In two of the past three Emmy shows, the outstanding casting award and the the Outstanding Drama statue ended up on the same producer's fireplace mantel. That includes last year, when CBS network Showtime took home both awards for its Homeland thriller. Curiously, all five of last year's best casting nominees were tapped again this year -- but newcomer House of Cards stole the statuette from under all of their noses.


Now, the Outstanding Drama prize is a tall order this year. House of Cards goes up against almost all of its spectacular casting rivals again, plus AMC's mature and dangerous duo of Mad Men and Breaking Bad. I wouldn't be surprised to see either one of AMC's entries taking the big prize, or perhaps Time Warner network HBO's fantasy extravaganza Game of Thrones.

In particular, Time Warner CEO Jeff Bewkes would be pleased as punch to win a head-to-head showdown with Netflix, which he compared to the Albanian army in 2011. And this might indeed not be Netflix's year at the big show.

But the stage has been set for an epic drama over the next few years. Netflix has only dipped its toes in the original-content waters, and promised to do much more of it. The company keeps loose reins on their hired creative teams, and is not afraid to try new concepts in marketing or presentation.

Sound familiar? HBO got its start in top-shelf drama the same way, managing The Sopranos in a similar way. Not a bad role model, if you ask me.

So I wouldn't call Netflix a frontrunner for any of the four big drama categories in this year's Emmy Awards. But the casting statuette is a good sign, and a great start. Original shows are poised to boost Netflix's subscriber counts for years to come.

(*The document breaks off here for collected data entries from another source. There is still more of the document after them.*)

(** * The RAFT notebook and the PyTorch tutorial notebook, as state-passing programs

    The two notebooks are sequences of Python cells that call into
    [torch] and [transformers].  Their own code is control flow: fixed-count
    loops, list comprehensions, prints and one checkpoint write and read.
    The embedding below keeps that control flow line by line and takes the
    third-party operations (tokenizer, forward and backward passes,
    optimizer steps, serialization) as the fields of an interface, so that
    the general statements hold for any implementation of the libraries;
    a small implementation of the interface runs the cells on concrete
    inputs. *)

From stdpp Require Import base list strings gmap sorting pretty.

Open Scope string_scope.
Open Scope list_scope.

(** ** Python exceptions and results *)

Inductive exn :=
  | TypeError (msg : string)
  | UnboundLocalError (var : string)
  | IndexError (msg : string)
  | RuntimeError (msg : string)
  | FileNotFoundError (path : string).

Inductive outcome (A : Type) :=
  | Return (a : A)
  | Raise (e : exn).
Arguments Return {A} a.
Arguments Raise {A} e.

#[global] Instance outcome_ret : MRet outcome := λ A a, Return a.
#[global] Instance outcome_bind : MBind outcome := λ A B f c,
  match c with Return a => f a | Raise e => Raise e end.

(** A cell or a function body is a computation over the interpreter state
    [W]: it returns a value or raises, and leaves a state behind in both
    cases.  There is no [try] in either notebook, so [py_bind] is the only
    way two statements compose: a raise skips the rest. *)
Definition py (W A : Type) : Type := W → outcome A * W.

#[global] Instance py_ret {W} : MRet (py W) := λ A a w, (Return a, w).
#[global] Instance py_bind {W} : MBind (py W) := λ A B f c w,
  match c w with
  | (Return a, w') => f a w'
  | (Raise e, w') => (Raise e, w')
  end.

Definition lift {W A} (r : outcome A) : py W A := λ w, (r, w).
Definition raise {W A} (e : exn) : py W A := lift (Raise e).

(** [for x in xs: body], with the local variables the body assigns as [S]. *)
Fixpoint for_in {W A S} (xs : list A) (body : A → S → py W S) (s : S) : py W S :=
  match xs with
  | [] => mret s
  | x :: xs' => s' ← body x s; for_in xs' body s'
  end.

(** [range(n)] for a Python int [n]: empty when [n <= 0]. *)
Definition range (n : Z) : list Z := Z.of_nat <$> seq 0 (Z.to_nat n).

(** A float literal of the source, [digits * 10 ^ exp10]. *)
Record literal := Lit { digits : Z; exp10 : Z }.

(** ** The library interface *)

(** What the notebooks use of [torch] and [transformers].  A forward pass
    takes the module's [training] flag and the global random generator:
    dropout layers draw from the generator when the flag is set. *)
Class Torch := {
  params : Type;            (* the tensors of an nn.Module, with their .grad *)
  optim : Type;             (* the state of an optimizer *)
  generator : Type;         (* the state of the global random generator *)
  scalar : Type;            (* a float *)
  loss_tensor : Type;       (* a 0-d tensor with its autograd graph *)
  encoding : Type;          (* what the tokenizer returns *)
  scalar_leb : scalar → scalar → bool;
  repr : scalar → string;
  tokenizer : list string → outcome encoding;
  tokenizer1 : string → outcome encoding;
  logits : params → bool → encoding → generator → outcome (list scalar) * generator;
  mse_loss : params → bool → encoding → list literal → generator →
             outcome loss_tensor * generator;
  lm_loss : params → bool → encoding → generator → outcome loss_tensor * generator;
  item : loss_tensor → scalar;
  backward : loss_tensor → params → outcome params;
  zero_grad : params → params;
  AdamW : literal → optim;
  step : optim → params → outcome (optim * params);
}.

Netflix is spending big bucks on original content, but the company is also chasing a gigantic market. Americans reportedly spend nearly 34 hours a week watching television! With TV viewing taking up almost as much time as the average work week, the potential for profits in the space is enormous. The Motley Fool's top experts have created a new free report titled "Will Netflix Own the Future of Television?" The report not only outlines where the future of television is heading, but offers top ideas for how to profit. To get your free report, just click here!

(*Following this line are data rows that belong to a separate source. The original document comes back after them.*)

(** C9 as stated fails for a value byte above 127.  The handlers take a
    [uint8_t] value and [setCC] an [int], so a call can carry 200; after it
    [ffHue] is 400, which is even but not twice a value in 0..127, and a
    following [render] keeps it. *)
Lemma colour_members_not_doubled :
  exists e,
    calls sample_rand [CallControlChange 1 1 200; CallRender]
      (LightEngine_new 108) = Some e
    /\ ffHue e = 400
    /\ colourMembersEven e
    /\ ~ colourMembersDoubled e.
Proof.
  eexists. split; [vm_compute; reflexivity|].
  split; [reflexivity|]. split; [repeat split|].
  intros ((k & Hk & H) & _). simpl in H. lia.
Qed.

(** * Further properties of the engine *)

(** ** Note handlers *)

Lemma handleNoteOn_activeNotes channel note velocity e :
  activeNotes (handleNoteOn channel note velocity e)
  = if u8 note <? 128
    then <[Z.to_nat (u8 note) := u8 velocity]> (activeNotes e)
    else activeNotes e.
Proof.
  unfold handleNoteOn.
  destruct (u8 note <? 128);
    destruct ((1 <=? u8 channel) && (u8 channel <=? 16)); simpl;
    destruct (ffMode e =? 5); simpl; ztest; reflexivity.
Qed.

Lemma handleNoteOn_currentNote channel note velocity e :
  currentNote (handleNoteOn channel note velocity e)
  = if (1 <=? u8 channel) && (u8 channel <=? 16)
    then <[Z.to_nat (u8 channel) := u8 note]> (currentNote e)
    else currentNote e.
Proof.
  unfold handleNoteOn.
  destruct (u8 note <? 128);
    destruct ((1 <=? u8 channel) && (u8 channel <=? 16)); simpl;
    destruct (ffMode e =? 5); simpl; ztest; reflexivity.
Qed.

Lemma handleNoteOff_activeNotes channel note velocity e :
  activeNotes (handleNoteOff channel note velocity e)
  = if u8 note <? 128
    then <[Z.to_nat (u8 note) := 0]> (activeNotes e)
    else activeNotes e.
Proof.
  unfold handleNoteOff.
  destruct (u8 note <? 128);
    destruct ((1 <=? u8 channel) && (u8 channel <=? 16)); simpl;
    try destruct (currentNote e !! Z.to_nat (u8 channel)) as [n|];
    try destruct (n =? u8 note); reflexivity.
Qed.
(** * gitbase: plan validation rules and the tree_entries table

    A shallow embedding of two source files of gitbase:

    - the analyzer's validation rules ([validateIsResolved],
      [validateOrderBy], [validateGroupBy], [validateSchemaSource],
      [validateProjectTuples]) with their helpers, and
    - the [tree_entries] virtual table ([TreeEntriesSchema], the scan entry
      point, the two per-repository iterators and [fileToRow]).

    Go interfaces of the host engine (sql.Node, sql.Expression, sql.Table) are
    type classes here: the rules only call their methods.  The object store
    of go-git is a record of pure functions, since a repository is read-only
    for the lifetime of a query. *)

From Stdlib Require Import ZArith List Bool Ascii Lia.
From stdpp Require Import base option list strings gmap.

Set Warnings "-register-all".

Open Scope string_scope.
Open Scope Z_scope.

(* ===================================================================== *)
(** * The engine's data: types, schemas, expressions, plan nodes          *)
(* ===================================================================== *)

Module sql.

(** [interface{}] values that occur in rows and selectors. *)
Inductive Value : Type :=
| VText (s : string)
| VInt (z : Z)
| VBool (b : bool)
| VNil.

(** [sql.Row] is a slice of values; [sql.NewRow] builds it from its
    arguments in order. *)
Definition Row : Type := list Value.

Definition NewRow (values : list Value) : Row := values.

Inductive Type_ : Type :=
| Text
| Int64
| Boolean
| Tuple (elems : list Type_).

Record Column : Type := mkColumn {
  Name : string;
  Type' : Type_;
  Nullable : bool;
  Source : string
}.

Definition Schema : Type := list Column.

(** Expressions of the engine.  [AggregationFn] stands for every value
    that implements the [sql.Aggregation] interface, [Alias] for
    [*expression.Alias]; the other constructors are expressions that are
    neither. *)
Inductive Expression : Type :=
| AggregationFn (fn : string) (Child : Expression)
| Alias (Child : Expression) (name : string)
| GetField (index : nat) (name : string)
| Literal (v : Value)
| TupleExpr (exprs : list Expression)
| OtherExpr (tag : string).

(** The type switch [case sql.Aggregation]. *)
Definition isAggregation (e : Expression) : bool :=
  match e with
  | AggregationFn _ _ => true
  | _ => false
  end.

Inductive SortOrder : Type := Ascending | Descending.

Record SortField : Type := mkSortField {
  Column_ : Expression;
  Order : SortOrder
}.

(** Plan nodes.  [OtherNode] stands for every node type the rules have no
    case for by its concrete type (tables among them: [sql.Table] is an
    interface, see [NodeMethods]). *)
Inductive Node : Type :=
| Sort (SortFields : list SortField) (Child : Node)
| GroupBy (Aggregate Grouping : list Expression) (Child : Node)
| Project (Projections : list Expression) (Child : Node)
| TableAlias (Child : Node) (name : string)
| OtherNode (id : string).

(** What a value implementing [sql.Table] answers to [Name()] and
    [Schema()]. *)
Record Table : Type := mkTable {
  tableName : string;
  tableSchema : Schema
}.

(** Methods of [sql.Expression] that the rules call: [String()] and
    [Type()]. *)
Class ExpressionMethods : Type := {
  ExprString : Expression -> string;
  ExprType : Expression -> Type_
}.

(** [sql.IsTuple] and [sql.NumColumns] of the engine. *)
Class TypeMethods : Type := {
  IsTuple : Type_ -> bool;
  NumColumns : Type_ -> Z
}.

(** Methods of [sql.Node] that the rules call: [Resolved()], and the type
    assertion [n.(sql.Table)], which gives the table's name and schema
    when the node implements the interface. *)
Class NodeMethods : Type := {
  Resolved : Node -> bool;
  asTable : Node -> option Table
}.

(** The query context only carries tracing spans. *)
Record Context : Type := mkContext {
  spans : list string
}.

End sql.

(* ===================================================================== *)
(** * The analyzer's validation rules                                     *)
(* ===================================================================== *)

Module analyzer.
Import sql.

Definition validateResolvedRule : string := "validate_resolved".
Definition validateOrderByRule : string := "validate_order_by".
Definition validateGroupByRule : string := "validate_group_by".
Definition validateSchemaSourceRule : string := "validate_schema_source".
Definition validateProjectTuplesRule : string := "validate_project_tuples".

The article Netflix Is Casting a Wide Net at Next Week's Emmy Awards originally appeared on Fool.com.

Fool contributor Anders Bylund owns shares of Netflix, but he holds no other position in any company mentioned. Check out Anders' bio and holdings or follow him on Twitter and Google+. The Motley Fool recommends and owns shares of Netflix. Try any of our Foolish newsletter services free for 30 days. We Fools don't all hold the same opinions, but we all believe that considering a diverse range of insights makes us better investors. The Motley Fool has a disclosure policy.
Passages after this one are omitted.